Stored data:
************

(** C12: writing a tree and reading it back yields the same header fields and
    the same tree of nodes and blocks, and consumes exactly its bytes. *)
Theorem k2tree_roundtrip t pre post :
  tm_wf t →
  ∃ bytes t',
    write_to_ostream t (os_end pre) =
      Ret (u64 (Z.of_nat (length bytes)), os_end (pre ++ bytes)) ∧
    read_from_istream (stream_at pre (bytes ++ post)) =
      Ret (t', stream_at (pre ++ bytes) post) ∧
    points_count t' = points_count t ∧ create_k2qw t' = create_k2qw t ∧
    view (Z.to_nat (cut_depth t)) (root t') = view (Z.to_nat (cut_depth t)) (root t).
Proof.
  intros Hwf. destruct (tree_codec t Hwf) as (bytes & t' & He & Hp & E1 & E2 & E3).
  exists bytes, t'. split; [by apply emits_at|]. split; [by apply parses_at|done].
Qed.

(** The memory a tree takes from a segment. *)
Fixpoint node_mem (levels : nat) (n : k2node) : nat :=
  sizeof_k2node +
  match levels with
  | O => match n with K2Leaf b => tree_mem b + sizeof_block | _ => 0 end
  | S l => sum_list_with (on_child (node_mem l) 0%nat) (kids n)
  end.
Definition tm_mem (t : K2TreeMixed) : nat := node_mem (Z.to_nat (cut_depth t)) (root t).

Lemma node_eff_mem td mx levels n :
  k2_wf levels n →
  node_eff (H := mem_effect) ([], sizeof_k2node) ([], sizeof_block)
    (λ b, (data_bytes (leaf_data td mx b), tree_mem b)) levels n =
  (leaves_bytes td mx (leaves levels n), node_mem levels n).
Proof using.
  revert n. induction levels as [|l IH]; intros n Hw.
  { by destruct n. }
  apply k2_wf_S in Hw as (_ & _ & _ & Hk). cbn [node_eff leaves node_mem].
  cut (eff_concat (on_child (node_eff (H := mem_effect) ([], sizeof_k2node)
         ([], sizeof_block) (λ b, (data_bytes (leaf_data td mx b), tree_mem b)) l)
         eff_unit <$> kids n) =
       (leaves_bytes td mx (kids n ≫= on_child (leaves l) []),
        sum_list_with (on_child (node_mem l) 0%nat) (kids n))).
  { intros ->. done. }
  induction Hk as [|c cs Hc Hk IHk]; [done|].
  rewrite bind_cons, leaves_bytes_app, fmap_cons.
  change (sum_list_with ?f (?x :: ?l)) with (f x + sum_list_with f l)%nat.
  change (eff_concat (?x :: ?l)) with (eff_app x (eff_concat l)). rewrite IHk.
  destruct c as [c|]; [|done]. cbn [on_child] in Hc |- *. by rewrite (IH c Hc).
Qed.

Lemma does_require_object n :
  (0 < n)%nat →
  does (H := mem_effect) (on_seg (require_bytes (Z.of_nat n));; mret ()) ([], n) ().
Proof using.
  intros Hn [i g] [i' g'] (Hi & Hok & Hav & Hg). simpl in *.
  apply (eff_unit_inv (Effect := read_effect)) in Hi. subst i' g'.
  destruct (require_bytes_fits (Z.of_nat n) g) as (p & Hr & _); [done|lia|].
  unfold on_seg, mbind, st_bind, outcome_bind. simpl. by rewrite Hr.
Qed.

Lemma does_seg_tree td mx b :
  block_wf b → in_u 32 (Z.of_nat (length (postorder b))) →
  does (H := mem_effect) read_tree_from_istream_seg
    (data_bytes (leaf_data td mx b), tree_mem b)
    (K2TreeData (loaded seg_shell b) (u16 td) (u16 mx)).
Proof.
  intros Hb Hc. eapply does_eq.
  - apply (does_read_tree read_block_from_istream_seg
           (λ b, (block_bytes b, block_mem b)) seg_shell)
    with (e16 := λ x, (be_encode 2 x, 0%nat)) (e32 := λ x, (be_encode 4 x, 0%nat))
         (d := leaf_data td mx b).
    + apply read_block_seg.
    + apply seg_shell_children.
    + intros. by apply does_on_is, parses_u16.
    + intros. by apply does_on_is, parses_u32.
    + done.
  - rewrite eff_concat_mem. done.
  - done.
Qed.

(** The same for the reader that allocates from a segment: it needs the memory of
    the nodes and blocks of the tree. *)
Lemma tree_codec_seg t :
  tm_wf t →
  ∃ bytes t', emits (write_to_ostream t) bytes (u64 (Z.of_nat (length bytes))) ∧
    does (H := mem_effect) read_from_istream_seg (bytes, tm_mem t) t' ∧
    points_count t' = points_count t ∧ create_k2qw t' = create_k2qw t ∧
    view (Z.to_nat (cut_depth t)) (root t') = view (Z.to_nat (cut_depth t)) (root t).
Proof.
  intros Hwf. destruct (write_emits t Hwf) as (containers & Hp & He).
  destruct sizeof_pos as (_ & Hsb & Hsn).
  exists (tm_bytes t containers),
    (set_root t (node_out (loaded seg_shell) (Z.to_nat (cut_depth t)) (root t))
       (points_count t)).
  split_and!; [done| |done|done|].
  - eapply does_eq; [eapply (does_read_mixed (H := mem_effect)
      _ _ _ ([], sizeof_k2node) ([], sizeof_block)
      (λ b, (data_bytes (leaf_data (tree_depth t) (max_nodes_count t) b), tree_mem b))
      (loaded seg_shell))
      with (e32 := λ x, (be_encode 4 x, 0%nat)) (e64 := λ x, (be_encode 8 x, 0%nat))| |done].
    + intros s s' Hs. pose proof (does_require_object sizeof_k2node Hsn s s' Hs) as Hr.
      unfold mbind, st_bind in *.
      destruct (on_seg _ s) as [[? ?]| |]; [|done..]. by injection Hr as ->.
    + by apply does_require_object.
    + intros b Hb Hc. eexists _, _. by apply does_seg_tree.
    + intros. by apply does_on_is, parses_u32.
    + intros. by apply does_on_is, parses_u64.
    + done.
    + done.
    + rewrite node_eff_mem by apply Hwf.
      rewrite (eff_concat_mem (be_encode 4) (λ _, 0%nat)).
      assert (sum_list_with (λ _ : Z, 0%nat) containers = 0%nat) as ->
        by (clear; by induction containers).
      done.
  - apply view_node_out; [|apply Hwf]. intros b Hb.
    by rewrite seg_loaded_trim, trim_wf.
Qed.

(** the reader that takes its memory from a segment reads the same tree,
    and uses exactly the memory its nodes and blocks need. *)
Theorem k2tree_roundtrip_seg t pre post seg :
  tm_wf t → seg_ok seg → Z.of_nat (tm_mem t) ≤ available seg →
  ∃ bytes t',
    write_to_ostream t (os_end pre) =
      Ret (u64 (Z.of_nat (length bytes)), os_end (pre ++ bytes)) ∧
    read_from_istream_seg (stream_at pre (bytes ++ post), seg) =
      Ret (t', (stream_at (pre ++ bytes) post, advance (Z.of_nat (tm_mem t)) seg)) ∧
    points_count t' = points_count t ∧ create_k2qw t' = create_k2qw t ∧
    view (Z.to_nat (cut_depth t)) (root t') = view (Z.to_nat (cut_depth t)) (root t).
Proof.
  intros Hwf Hok Hav. destruct (tree_codec_seg t Hwf) as (bytes & t' & He & Hd & Hsame).
  exists bytes, t'. split; [by apply emits_at|]. split; [|exact Hsame].
  apply Hd. split; [by exists pre, post|]. split; [exact Hok|]. split; [exact Hav|done].
Qed.
End k2tree_roundtrip.

(** ** Comparison and copy *)

Lemma mk_node_inj cs ds :
  length cs = 4%nat → length ds = 4%nat → mk_node cs = mk_node ds → cs = ds.
Proof. intros Hc Hd E. by rewrite <-(kids_mk_node cs), <-(kids_mk_node ds), E. Qed.

Lemma view_S_eq l n m :
  k2_wf (S l) n → k2_wf (S l) m →
  view (S l) n = view (S l) m ↔
  ((λ c, option_map (view l) c) <$> kids n) = ((λ c, option_map (view l) c) <$> kids m).
Proof.
  intros (_ & _ & Hn & _)%k2_wf_S (_ & _ & Hm & _)%k2_wf_S. split.
  - intros E. by apply mk_node_inj; rewrite ?length_fmap.
  - intros E. unfold view. cbn [node_out]. unfold view in E. by rewrite E.
Qed.

(** The presence test of the four children. *)
Lemma same_presence cs ds :
  length cs = 4%nat → length ds = 4%nat →
  forallb (λ i, Bool.eqb (has_child cs i) (has_child ds i)) (seq 0 4) =
  bool_decide (present cs = present ds).
Proof.
  intros Hc Hd. simpl. rewrite !has_child_present by lia.
  assert (length (present cs) = 4%nat) as Hp by (unfold present; by rewrite length_fmap).
  assert (length (present ds) = 4%nat) as Hq by (unfold present; by rewrite length_fmap).
  destruct (present cs) as [|a0 [|a1 [|a2 [|a3 []]]]]; try discriminate.
  destruct (present ds) as [|b0 [|b1 [|b2 [|b3 []]]]]; try discriminate. simpl.
  destruct a0, b0, a1, b1, a2, b2, a3, b3; reflexivity.
Qed.

Lemma present_map {f : k2node → k2node} cs :
  present ((λ c, option_map f c) <$> cs) = present cs.
Proof.
  unfold present. rewrite <-list_fmap_compose. apply list_fmap_ext.
  intros i c _. by destruct c.
Qed.

Section same_kids.
Variables (l : nat) (cd cut : Z).
Lemma same_kids_spec cs ds :
  (∀ n m, k2_wf l n → k2_wf l m →
     ∃ r, same_k2node n m cd cut = Ret r ∧ (r = true ↔ view l n = view l m)) →
  Forall (on_child (k2_wf l) True) cs → Forall (on_child (k2_wf l) True) ds →
  present cs = present ds →
  ∃ r, (fix go (l r : list (option k2node)) {struct l} : outcome bool :=
           match l, r with
           | [], [] => Ret true
           | Some x :: l, Some y :: r =>
               s ← same_k2node x y cd cut;
               if negb s then Ret false else go l r
           | None :: l, None :: r => go l r
           | _, _ => Ret false
           end) cs ds = Ret r ∧
    (r = true ↔ ((λ c, option_map (view l) c) <$> cs) =
                ((λ c, option_map (view l) c) <$> ds)).
Proof.
  intros IH Hc. revert ds. induction Hc as [|c cs Hc Hcs IHcs]; intros ds Hd Hp.
  { destruct ds; [|done]. by exists true. }
  destruct ds as [|d ds]; [done|]. inversion Hd as [|?? Hd1 Hds]; subst.
  injection Hp as Hp1 Hp. destruct (IHcs ds Hds Hp) as (r & Hr & Er).
  rewrite !fmap_cons. destruct c as [c|], d as [d|]; try discriminate; simpl in *.
  - destruct (IH c d) as (s & -> & Es); [done..|]. simpl. destruct s; simpl.
    + exists r. split; [done|]. rewrite Er. destruct Es as [Es _]. rewrite (Es eq_refl).
      split; [by intros ->|by intros [= ?]].
    + exists false. split; [done|]. split; [done|]. intros [= E _]. by apply Es.
  - exists r. split; [done|]. rewrite Er. split; [by intros ->|by intros [= ?]].
Qed.
End same_kids.

Lemma same_k2node_spec levels n m cd cut :
  k2_wf levels n → k2_wf levels m → 0 ≤ cd → in_u 32 cut → cd + Z.of_nat levels = cut →
  ∃ r, same_k2node n m cd cut = Ret r ∧ (r = true ↔ view levels n = view levels m).
Proof.
  revert n m cd. induction levels as [|l IH]; intros n m cd Hn Hm H0 Hcut Hcd.
  { destruct n as [| |b], m as [| |b']; try done. destruct Hn as [Hb _], Hm as [Hb' _].
    simpl. rewrite decide_False by lia. simpl.
    destruct (same_blocks_correct b b') as (r & Hr & Er); [by apply block_wf_ok..|].
    exists r. split; [done|]. rewrite Er. split; [by intros ->|by intros [= ?]]. }
  pose proof (view_S_eq _ _ _ Hn Hm) as Hv.
  pose proof (k2_wf_S _ _ Hn) as (En & _ & Ln & Fn).
  pose proof (k2_wf_S _ _ Hm) as (_ & Em & Lm & Fm).
  assert (u32 (cd + 1) = cd + 1) as Hu by (apply u32_id; unfold in_u in *; lia).
  pose proof (same_presence _ _ Ln Lm) as Hsame.
  assert (Hdiff : present (kids n) ≠ present (kids m) →
    (λ c, option_map (view l) c) <$> kids n ≠ (λ c, option_map (view l) c) <$> kids m).
  { intros Hp E. apply Hp. by rewrite <-(@present_map (view l)), E, present_map. }
  destruct En as [->|En].
  - simpl same_k2node. rewrite decide_True by lia. rewrite Em. simpl mbind.
    eexists. split; [done|]. rewrite Hv.
    transitivity (bool_decide (present (kids K2Null) = present (kids m)) = true);
      [by rewrite <-Hsame|].
    rewrite bool_decide_eq_true. split; [|intros E; by apply dec_stable; intros ?%Hdiff].
    clear -Lm. simpl. intros E. destruct (kids m) as [|a0 [|a1 [|a2 [|a3 []]]]]; try discriminate.
    by destruct a0, a1, a2, a3.
  - remember (kids n) as cs eqn:Ecs. clear Ecs. subst n. simpl same_k2node.
    rewrite decide_True by lia. rewrite Em. simpl mbind. simpl in Hsame. rewrite Hsame.
    case_bool_decide as Hp; simpl negb; cbv iota.
    + rewrite Hu. destruct (same_kids_spec l (cd + 1) cut cs (kids m)) as (r & Hr & Er);
        [intros; apply IH; try done; lia|done..|].
      exists r. split; [exact Hr|]. by rewrite Hv.
    + exists false. split; [done|]. split; [done|]. intros ?%Hv. by destruct (Hdiff Hp).
Qed.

************

Goal of the exercise: Set down, exactly as they appear above, all lines from the one that has "by apply Es." down to the one that has "- remember (kids", including those two and no others.

Answer area:
    + exists false. split; [done|]. split; [done|]. intros [= E _]. by apply Es.
  - exists r. split; [done|]. rewrite Er. split; [by intros ->|by intros [= ?]].
Qed.
End same_kids.

Lemma same_k2node_spec levels n m cd cut :
  k2_wf levels n → k2_wf levels m → 0 ≤ cd → in_u 32 cut → cd + Z.of_nat levels = cut →
  ∃ r, same_k2node n m cd cut = Ret r ∧ (r = true ↔ view levels n = view levels m).
Proof.
  revert n m cd. induction levels as [|l IH]; intros n m cd Hn Hm H0 Hcut Hcd.
  { destruct n as [| |b], m as [| |b']; try done. destruct Hn as [Hb _], Hm as [Hb' _].
    simpl. rewrite decide_False by lia. simpl.
    destruct (same_blocks_correct b b') as (r & Hr & Er); [by apply block_wf_ok..|].
    exists r. split; [done|]. rewrite Er. split; [by intros ->|by intros [= ?]]. }
  pose proof (view_S_eq _ _ _ Hn Hm) as Hv.
  pose proof (k2_wf_S _ _ Hn) as (En & _ & Ln & Fn).
  pose proof (k2_wf_S _ _ Hm) as (_ & Em & Lm & Fm).
  assert (u32 (cd + 1) = cd + 1) as Hu by (apply u32_id; unfold in_u in *; lia).
  pose proof (same_presence _ _ Ln Lm) as Hsame.
  assert (Hdiff : present (kids n) ≠ present (kids m) →
    (λ c, option_map (view l) c) <$> kids n ≠ (λ c, option_map (view l) c) <$> kids m).
  { intros Hp E. apply Hp. by rewrite <-(@present_map (view l)), E, present_map. }
  destruct En as [->|En].
  - simpl same_k2node. rewrite decide_True by lia. rewrite Em. simpl mbind.
    eexists. split; [done|]. rewrite Hv.
    transitivity (bool_decide (present (kids K2Null) = present (kids m)) = true);
      [by rewrite <-Hsame|].
    rewrite bool_decide_eq_true. split; [|intros E; by apply dec_stable; intros ?%Hdiff].
    clear -Lm. simpl. intros E. destruct (kids m) as [|a0 [|a1 [|a2 [|a3 []]]]]; try discriminate.
    by destruct a0, a1, a2, a3.
  - remember (kids n) as cs eqn:Ecs. clear Ecs. subst n. simpl same_k2node.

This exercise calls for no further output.